Great stuff. Clearly you guys spent a ton of time producing something this polished. Thank you!
Hi @MopedTobias!
I've just checked and things seem to be working fine. Are you using a browser plugin to force https? If so, try disabling that - it confuses Amazon's signed URLs (something we'll fix soon). If it's not that, let me know what you're seeing and we'll work it out.
Cheers!
Hi Dave!
Yes, that's a great idea. You're talking specifically about the "Injecting Config & Services and using Interfaces" chapter, where we injected the mailer, then made it more awesome (read: flexible) by creating a MailerInterface. The idea is that we don't really care what your mailer object looks like, as long as it has a sendMessage function on it.
We could (and it would be a great idea) do the same thing with the database connection.

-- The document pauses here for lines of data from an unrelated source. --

(** C3, as stated, fails: the quantity column of February is numeric, its
    minimum is its maximum (7), and filtering on it renders a multiselect
    over the value 7; the page holds no slider, hence no single-point
    range. *)
Lemma single_value_column_gets_no_range :
  df_getitem Examples.february_sales "MIKTAR"
  = Some (mkSeries Numeric [SNum 7; SNum 7; SNum 7]) /\
  list_min (num_values [SNum 7; SNum 7; SNum 7]) = Some 7%Z /\
  list_max (num_values [SNum 7; SNum 7; SNum 7]) = Some 7%Z /\
  exists r s',
    @filter_dataframe Examples.library Examples.counter 0%nat
      (Examples.holding Examples.february_sales) = (Ok r, s') /\
    trace s'
    = [EvCheckbox "Add filters";
       EvMultiselectColumns "Filter dataframe on"
         ["AY"; "TURU"; "TIPI"; "MIKTAR"; "TUTAR"];
       EvElement "write" "↳";
       EvMultiselect "Values for MIKTAR" [SNum 7] [SNum 7]] /\
    ~ (exists e, e ∈ trace s' /\ is_range_control e = true).
Proof.
  split_and!; [reflexivity..|].
  eexists _, _. split; [vm_compute; reflexivity|]. split; [reflexivity|].
  intros (e & He & Hrange). simpl in He.
  repeat (apply elem_of_cons in He as [->|He]; [discriminate|]).
  by apply elem_of_nil in He.
Qed.

(** C3 (amended) at work on the same column. *)
Lemma single_value_numeric_column_is_categorical_witness :
  unique (s_values (mkSeries Numeric [SNum 7; SNum 7; SNum 7])) = [SNum 7] /\
  exists r,
    (@filter_column Examples.library Examples.counter "MIKTAR" 0%nat
       (Examples.holding Examples.february_sales)).1 = Ok r /\
    trace (@filter_column Examples.library Examples.counter "MIKTAR" 0%nat
             (Examples.holding Examples.february_sales)).2
    = trace (Examples.holding Examples.february_sales)
      ++ [EvElement "write" "↳";
          EvMultiselect "Values for MIKTAR" [SNum 7] [SNum 7]] /\
    (forall e,
       e ∈ trace (@filter_column Examples.library Examples.counter "MIKTAR" 0%nat
                    (Examples.holding Examples.february_sales)).2 ->
       is_range_control e = true ->
       e ∈ trace (Examples.holding Examples.february_sales)).
Proof.
  apply (@single_value_numeric_column_is_categorical Examples.library
           Examples.counter "MIKTAR" 0%nat
           (Examples.holding Examples.february_sales) Examples.february_sales
           (mkSeries Numeric [SNum 7; SNum 7; SNum 7]) 7%Z); reflexivity.
Defined.

(** C4, as stated, fails: the typist filters on the product name and types
    "(", which does not compile.  The column's filter is not skipped and
    the page does not go on: the run ends with [re.error] right after the
    text box, and neither a table nor a chart is rendered. *)
Lemma invalid_pattern_ends_the_run :
  @re_compile Examples.library "(" = None /\
  exists s',
    @main_page Examples.library Examples.typist Examples.start
    = (Raise (ReError "("), s') /\
    trace s'
    = [EvElement "image" "logo.jpg";
       EvElement "title" "Coffee Shop Reporting Dashboard";
       EvElement "success" "** Note ** -> The sheet, named Monthly, will be import";
       EvRadio "Tablo Seç:" ["Ana Tablo"; "Sunburst - Tutara Göre";
                              "Sunburst - Miktara Göre"; "Top 25"];
       EvElement "write"
         "<style>div.row-widget.stRadio > div{flex-direction:row;}</style>";
       EvReadExcel "Monthly";
       EvCheckbox "Add filters";
       EvMultiselectColumns "Filter dataframe on"
         ["AY"; "TURU"; "TIPI"; "MIKTAR"; "TUTAR"];
       EvElement "write" "↳";
       EvTextInput "Substring or regex in TIPI"] /\
    ~ (exists e, e ∈ trace s' /\ is_report e = true).
Proof.
  split; [reflexivity|].
  eexists. split; [vm_compute; reflexivity|]. split; [reflexivity|].
  intros (e & He & Hreport). simpl in He.
  repeat (apply elem_of_cons in He as [->|He]; [discriminate|]).
  by apply elem_of_nil in He.
Qed.

(** C4 (amended) at work: the typist's loop, started on January's table. *)
Lemma invalid_pattern_aborts_witness :
  (forall before df0 s0,
     for_fold before (@filter_column Examples.library Examples.typist) df0 s0
     = (Ok 0%nat, Examples.holding Examples.january_sales) ->
     for_fold (before ++ "TIPI" :: ["MIKTAR"])
       (@filter_column Examples.library Examples.typist) df0 s0
     = (Raise (ReError "("),
        mkState (heap (Examples.holding Examples.january_sales))
          (trace (Examples.holding Examples.january_sales)
             ++ [EvElement "write" "↳"; EvTextInput "Substring or regex in TIPI"])
          (cache (Examples.holding Examples.january_sales)))) /\
  (forall uploaded_file s0 excel_df s2 e s3,
     u_file_uploader Examples.typist = Some uploaded_file ->
     get_data_from_excel uploaded_file
       (mkState (heap s0)
          (trace s0 ++
           [EvElement "image" "logo.jpg";
            EvElement "title" "Coffee Shop Reporting Dashboard";
            EvElement "success" "** Note ** -> The sheet, named Monthly, will be import";
            EvRadio "Tablo Seç:" ["Ana Tablo"; "Sunburst - Tutara Göre";
                                   "Sunburst - Miktara Göre"; "Top 25"];
            EvElement "write"
              "<style>div.row-widget.stRadio > div{flex-direction:row;}</style>"])
          (cache s0))
     = (Ok excel_df, s2) ->
     @filter_dataframe Examples.library Examples.typist excel_df s2 = (Raise e, s3) ->
     @main_page Examples.library Examples.typist s0 = (Raise e, s3)).
Proof.
  apply (@invalid_pattern_aborts Examples.library Examples.typist "TIPI" ["MIKTAR"]
           0%nat (Examples.holding Examples.january_sales) Examples.january_sales
           (mkSeries Object (SStr <$> Examples.products))).
  - reflexivity.
  - reflexivity.
  - reflexivity.
  - vm_compute. lia.
  - discriminate.
  - reflexivity.
Defined.





(** C8 at work: the shopper's filters leave January's table alone. *)
Lemma filter_dataframe_leaves_input_witness :
  heap (@filter_dataframe Examples.library Examples.shopper 0%nat
          (Examples.holding Examples.january_sales)).2 !! 0%nat
  = Some Examples.january_sales /\
  heap (Examples.holding Examples.january_sales)
  ⊆ heap (@filter_dataframe Examples.library Examples.shopper 0%nat
            (Examples.holding Examples.january_sales)).2 /\
  cache (@filter_dataframe Examples.library Examples.shopper 0%nat
           (Examples.holding Examples.january_sales)).2
  = cache (Examples.holding Examples.january_sales) /\
  (forall r,
     (@filter_dataframe Examples.library Examples.shopper 0%nat
        (Examples.holding Examples.january_sales)).1 = Ok r -> r <> 0%nat).
Proof.
  apply (@filter_dataframe_leaves_input Examples.library Examples.shopper 0%nat
           (Examples.holding Examples.january_sales) Examples.january_sales);
    reflexivity.
Defined.



(** C10, as stated, fails: the reader leaves the checkbox off, so the
    delivery table comes back with its day as text, while the normalized
    table holds the day as a time stamp; the returned row is no row of the
    normalized input. *)
Lemma unfiltered_table_is_not_normalized :
  u_checkbox Examples.reader "Add filters" = false /\
  heap (Examples.holding Examples.delivery) !! 0%nat = Some Examples.delivery /\
  @filter_dataframe Examples.library Examples.reader 0%nat
    (Examples.holding Examples.delivery)
  = (Ok 0%nat,
     mkState (heap (Examples.holding Examples.delivery))
             [EvCheckbox "Add filters"]
             (cache (Examples.holding Examples.delivery))) /\
  rows Examples.delivery = [[SStr "2024-01-01"; SNum 3]] /\
  rows (@normalized Examples.library Examples.delivery)
  = [[SDate 1704067200000000000; SNum 3]] /\
  ~ (rows Examples.delivery
     `sublist_of` rows (@normalized Examples.library Examples.delivery)).
Proof.
  split_and!; [reflexivity..|].
  change (rows (@normalized Examples.library Examples.delivery))
    with [[SDate 1704067200000000000; SNum 3]].
  change (rows Examples.delivery) with [[SStr "2024-01-01"; SNum 3]].
  intros Hsub. apply sublist_cons_l in Hsub as (k1 & k2 & Heq & _).
  destruct k1 as [|x [|y k1]]; simplify_eq.
Qed.

(** C10 (amended) at work: what the shopper's filters return. *)
Lemma filter_dataframe_only_narrows_witness :
  exists d',
    heap (@filter_dataframe Examples.library Examples.shopper 0%nat
            (Examples.holding Examples.january_sales)).2 !! 3%nat = Some d' /\
    column_names d' = column_names Examples.january_sales /\
    rows d' `sublist_of`
      rows (@working_table Examples.library Examples.shopper Examples.january_sales).
Proof.
  apply (@filter_dataframe_only_narrows Examples.library Examples.shopper 0%nat
           (Examples.holding Examples.january_sales) Examples.january_sales 3%nat
           (@filter_dataframe Examples.library Examples.shopper 0%nat
              (Examples.holding Examples.january_sales)).2).
  - reflexivity.
  - vm_compute. reflexivity.
Defined.

(** ** The further properties on the sample data *)

(** X1 at work: after January was loaded, the call for February is served
    from the cache. *)
Lemma get_data_from_excel_hit_witness :
  cache (rerun (get_data_from_excel Examples.january Examples.start).2)
    !! ("get_data_from_excel", []) = Some Examples.january_sales /\
  get_data_from_excel Examples.february
    (rerun (get_data_from_excel Examples.january Examples.start).2)
  = (Ok (fresh (dom (heap (rerun (get_data_from_excel Examples.january
                                    Examples.start).2)))),
     mkState
       (<[fresh (dom (heap (rerun (get_data_from_excel Examples.january
                                     Examples.start).2))) := Examples.january_sales]>
          (heap (rerun (get_data_from_excel Examples.january Examples.start).2)))
       (trace (rerun (get_data_from_excel Examples.january Examples.start).2))
       (cache (rerun (get_data_from_excel Examples.january Examples.start).2))).
Proof.
  split; [vm_compute; reflexivity|].
  apply get_data_from_excel_hit. vm_compute. reflexivity.
Defined.
(* ===== verification/_CoqProject ===== *)
-Q . S2P
Prelude.v
GoText.v
BigInt.v
Ethereum.v
Runtime.v
Bindings.v
ParentVault.v
ChildVault.v
BaseVault.v
WorkflowRouter.v
AbiErrors.v
ParentVaultErrors.v
ChildVaultErrors.v
BaseVaultErrors.v
WorkflowRouterErrors.v
AbiEvents.v
ParentVaultEvents.v
ChildVaultEvents.v
BaseVaultEvents.v
WorkflowRouterEvents.v
AbiMethods.v
ParentVaultMethods.v
ChildVaultMethods.v
BaseVaultMethods.v
WorkflowRouterMethods.v
AbiMocks.v
ParentVaultMock.v
ChildVaultMock.v
BaseVaultMock.v
WorkflowRouterMock.v
Config.v
State.v
Report.v
Accounting.v
EpochContract.v
Epoch.v
Float.v
Json.v
ConfigJson.v
DefiLlama.v
PoolStream.v
PoolSelect.v
PoolTotal.v
Rebalance.v
RebalanceContract.v
System.v
RebalanceSystem.v
EpochSystem.v
Workflow.v
EntryPoint.v
(** ** The parts of [accounts/abi] and [common] the decoders call *)
Record abi_Error {Arguments : Type} := mkAbiError { Error_ID : Hash; Error_Inputs : Arguments }.
Arguments abi_Error : clear implicits.

Class GoAbiErrors `{GoEthereum} := {
  abi_Arguments : Type;
  abi_Errors : abi_ABI → string → abi_Error abi_Arguments;   (* the zero value when absent *)
  Arguments_Unpack : abi_Arguments → bytes → res (list dyn);
  Bytes2Hex : bytes → string;
  Address_String : Address → string                          (* the checksummed address *)
}.

(** ** The template of a decoder *)
Section Decoder.
Context `{GoAbiErrors}.

Definition index {A} (l : list A) (i : nat) : res A := deref (l !! i).

(** [values, err := c.ABI.Errors[name].Inputs.Unpack(data[4:])] and the check
    of the number of values. *)
Definition unpack_values (abi : abi_ABI) (name : string) (n : nat) (data : slice)
    : res (list dyn) :=
  payload ← slice_from 4 data;
  values ← wrap "failed to unpack error: %w" []
             (Arguments_Unpack (Error_Inputs (abi_Errors abi name)) payload);
  _ ← fail_if (negb (Nat.eqb (length values) n))
        (Errorf (String.append "expected " (String.append (pretty n) " values, got %d"))
           [FInt (Z.of_nat (length values))]);
  Ok values.

(** [x, ok := values[i].(T)] with the error of a failed assertion. *)
Definition assert_value {A} (to : dyn → option A) (field go_name : string)
    (values : list dyn) (i : nat) : res A :=
  v ← index values i;
  match to v with
  | Some a => Ok a
  | None => Err (Errorf (String.append "unexpected type for " (String.append field
              (String.append " in " (String.append go_name " error")))) [])
  end.

(** [switch common.Bytes2Hex(data[:4])] over the errors in source order. *)
Definition selector_of (abi : abi_ABI) (name : string) : bytes :=
  take 4 (Error_ID (abi_Errors abi name)).
Fixpoint switch_error {A} (abi : abi_ABI) (key : string)
    (cases : list (string * (slice → res A))) (data : slice) : res A :=
  match cases with
  | [] => Err (Errorf "unknown error selector" [])
  | (name, decode) :: r =>
      if bool_decide (key = Bytes2Hex (selector_of abi name)) then decode data
      else switch_error abi key r data
  end.
Definition unpack_error {A} (abi : abi_ABI) (cases : list (string * (slice → res A)))
    (data : slice) : res A :=
  key ← slice_to 4 data;
  switch_error abi (Bytes2Hex key) cases data.
End Decoder.

(** ** [fmt]'s [%v] of the fields *)
Definition show_big (v : bigint) : string := match v with Some z => pretty z | None => "<nil>" end.
Definition show_uint (v : Z) : string := pretty v.
Definition show_address `{GoAbiErrors} (a : Address) : string := Address_String a.
(** An array or slice of bytes prints as its elements in decimal. *)
Definition show_bytes32 (b : bytes) : string :=
  String.append "[" (String.append (String.concat " " ((λ c, pretty (byteZ c)) <$> b)) "]").

(** ** The template of an [Error] method

    [fmt.Sprintf("E error: a=%v; b=%v;", e.A, e.B)] *)
Definition error_format (go_name : string) (names : list string) : string :=
  String.append go_name (String.append " error:"
    (foldr (λ n r, String.append " " (String.append n (String.append "=%v;" r))) EmptyString names)).
Definition error_text (e : string * list (string * string)) : string :=
  String.append e.1 (String.append " error:"
    (foldr (λ f r, String.append " " (String.append f.1 (String.append "="
      (String.append f.2 (String.append ";" r))))) EmptyString e.2)).

Definition plain (s : string) : bool := forallb (λ c, bool_decide (c ≠ "%"%char)) (to_bytes s).

Section Texts.
Context `{GoUnicode}.

Lemma to_bytes_append s t : to_bytes (String.append s t) = to_bytes s ++ to_bytes t.
Proof.
  induction s as [|c s IH]; [done|].
  change (c :: to_bytes (String.append s t) = c :: to_bytes s ++ to_bytes t). by rewrite IH.
Qed.

Lemma Sprintf_plain s rest args :
  plain s = true → Sprintf_bytes (to_bytes s ++ rest) args = to_bytes s ++ Sprintf_bytes rest args.
Proof.
  unfold plain. generalize (to_bytes s) as l. clear s. intros l.
  induction l as [|c l IH]; [done|]. cbn [forallb]. rewrite andb_true_iff, bool_decide_eq_true.
  intros [Hc Hl]. cbn [app Sprintf_bytes]. rewrite <-(IH Hl).
  destruct (l ++ rest) as [|v r] eqn:Hr; [|by rewrite bool_decide_false].
  apply app_nil in Hr as [-> ->]. done.
Qed.

Lemma Sprintf_verb s rest args :
  Sprintf_bytes (to_bytes "%v" ++ rest) (FStr s :: args) = to_bytes s ++ Sprintf_bytes rest args.
Proof. reflexivity. Qed.

Lemma Sprintf_fields (fields : list (string * string)) :
  forallb plain fields.*1 = true →
  Sprintf_bytes (to_bytes (foldr (λ n r, String.append " " (String.append n (String.append "=%v;" r)))
    EmptyString fields.*1)) ((λ f, FStr f.2) <$> fields) =
  to_bytes (foldr (λ f r, String.append " " (String.append f.1 (String.append "="
      (String.append f.2 (String.append ";" r))))) EmptyString fields).
Proof.
  induction fields as [|[n v] fields IH]; [done|].
  cbn [forallb fmap list_fmap fst snd foldr]. rewrite andb_true_iff. intros [Hn Hf].
  rewrite !to_bytes_append, (Sprintf_plain " "), (Sprintf_plain n) by done. do 2 f_equal.
  change (to_bytes "=%v;") with (to_bytes "=" ++ to_bytes "%v" ++ to_bytes ";").
  rewrite <-!app_assoc, (Sprintf_plain "=") by done. f_equal.
  rewrite Sprintf_verb, (Sprintf_plain ";") by done. do 2 f_equal. by apply IH.
Qed.

Lemma Sprintf_error e :
  plain e.1 && forallb plain e.2.*1 = true →
  Sprintf (error_format e.1 e.2.*1) ((λ f, FStr f.2) <$> e.2) = error_text e.
Proof.
  destruct e as [go fields]; cbn [fst snd]. rewrite andb_true_iff. intros [Hg Hf].
  unfold Sprintf, error_format, error_text; cbn [fst snd].
  rewrite !to_bytes_append, Sprintf_plain, (Sprintf_plain " error:"), Sprintf_fields by done.
  by rewrite <-!to_bytes_append, of_to_bytes.
Qed.
End Texts.

(** ** The types of the ABI and the documented behaviour of the decoder *)
(** Integers wider than 64 bits decode to a [*big.Int] of at most 256 bits; the
    decoder does not check the widths in between. *)
Inductive dyn_type : Type :=
| TBig | TUint8 | TUint64 | TAddress | TBytes32 | TBytesN (n : nat) | TBytes.

Definition has_type (v : dyn) (t : dyn_type) : Prop :=
  match t, v with
  | TBig, DBig (Some z) => 0 <= z < 2 ^ 256
  | TUint8, DUint8 z => 0 <= z < 2 ^ 8
  | TUint64, DUint64 z => 0 <= z < 2 ^ 64
  | TAddress, DAddress a => length a = AddressLength
  | TBytes32, DBytes32 b => length b = 32%nat
  | TBytesN n, DBytesN m b => m = n ∧ length b = n ∧ (n ≤ 32)%nat
  | TBytes, DBytes b => Z.of_nat (length b) < 2 ^ 63
  | _, _ => False
  end.

(** An ABI's table of errors: the names and the types of their inputs. *)
Abbreviation error_table := (list (string * list dyn_type)).

(** [pack] plays the contract: the payload of a revert with these values. *)
Class GoAbiErrorsLaws `{GoAbiErrors} (abi : abi_ABI) (table : error_table) := {
  error_pack : list dyn_type → list dyn → bytes;
  Arguments_Unpack_no_crash args payload : Arguments_Unpack args payload ≠ Crash;
  Arguments_Unpack_typed name tys payload values :
    (name, tys) ∈ table →
    Arguments_Unpack (Error_Inputs (abi_Errors abi name)) payload = Ok values →
    Forall2 has_type values tys;
  Arguments_Unpack_pack name tys values :
    (name, tys) ∈ table → Forall2 has_type values tys →
    Arguments_Unpack (Error_Inputs (abi_Errors abi name)) (error_pack tys values) = Ok values;
  Error_ID_length name tys : (name, tys) ∈ table → length (Error_ID (abi_Errors abi name)) = 32%nat;
  Bytes2Hex_inj :: Inj (=) (=) Bytes2Hex
}.

(** A contract reverts with a custom error: the selector, then the values. *)
Definition revert_data `{GoAbiErrorsLaws} (name : string) (tys : list dyn_type)
    (values : list dyn) : bytes := selector_of abi name ++ error_pack tys values.

(** The errors of the table are told apart by their selectors. *)
Definition distinct_selectors `{GoAbiErrors} (abi : abi_ABI) (table : error_table) : Prop :=
  NoDup ((λ e, selector_of abi e.1) <$> table).

(** ** What [UnpackError] may return

    [describe] gives the ABI name and the values of a decoded error. *)
Definition unknown_selector : error := Errorf "unknown error selector" [].
Definition malformed (cause : error) : error := Wrapf "failed to unpack error: %w" [] cause.

Inductive unpacked `{GoAbiErrors} {E} (describe : E → string * list dyn) (abi : abi_ABI)
    (table : error_table) (data : slice) : res E → Prop :=
| unpacked_short :
    (length (elems data ++ spare data) < 4)%nat →
    unpacked describe abi table data Crash
| unpacked_unknown key :
    slice_to 4 data = Ok key →
    (∀ entry, entry ∈ table → key ≠ selector_of abi entry.1) →
    unpacked describe abi table data (Err unknown_selector)
| unpacked_beyond entry :
    (length (elems data) < 4)%nat → entry ∈ table →
    slice_to 4 data = Ok (selector_of abi entry.1) →
    unpacked describe abi table data Crash
| unpacked_malformed entry cause :
    (4 ≤ length (elems data))%nat → entry ∈ table →
    take 4 (elems data) = selector_of abi entry.1 →
    unpacked describe abi table data (Err (malformed cause))
| unpacked_error entry e values :
    (4 ≤ length (elems data))%nat → entry ∈ table →
    take 4 (elems data) = selector_of abi entry.1 →
    describe e = (entry.1, values) → Forall2 has_type values entry.2 →
    unpacked describe abi table data (Ok e).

We could create a DatabaseInterface which has all the same methods as PHP's PDO object (or at least all of the one's we're going to be using). You can then make a new class that sub-classes PHP's PDO (e.g. MyDatabase) that extends \PDO and implements this interface. The advantage of doing all of this is that your FriendHarvester now expects any object that implements DatabaseInterface. If you wanted to completely replace PDO with something else, you can do that.
Cheers!
Great job guys! I feel like I'm becoming a better devoloper every day on this website. :)
Awesome Series! I have been using DI in Symfony for a while, but this helped me to understand the underlying process so much better! Great Job!
I've recently started using the jms/di-extra-bundle from packagist to allow for dependency injection using annotations. This allows for even cleaner setups I think as there is no requirement for separated config files.
Gotta say that after doing lots, and lots, and lots of research on DI and DI containers, this is the clearest example I've seen. Nicely done!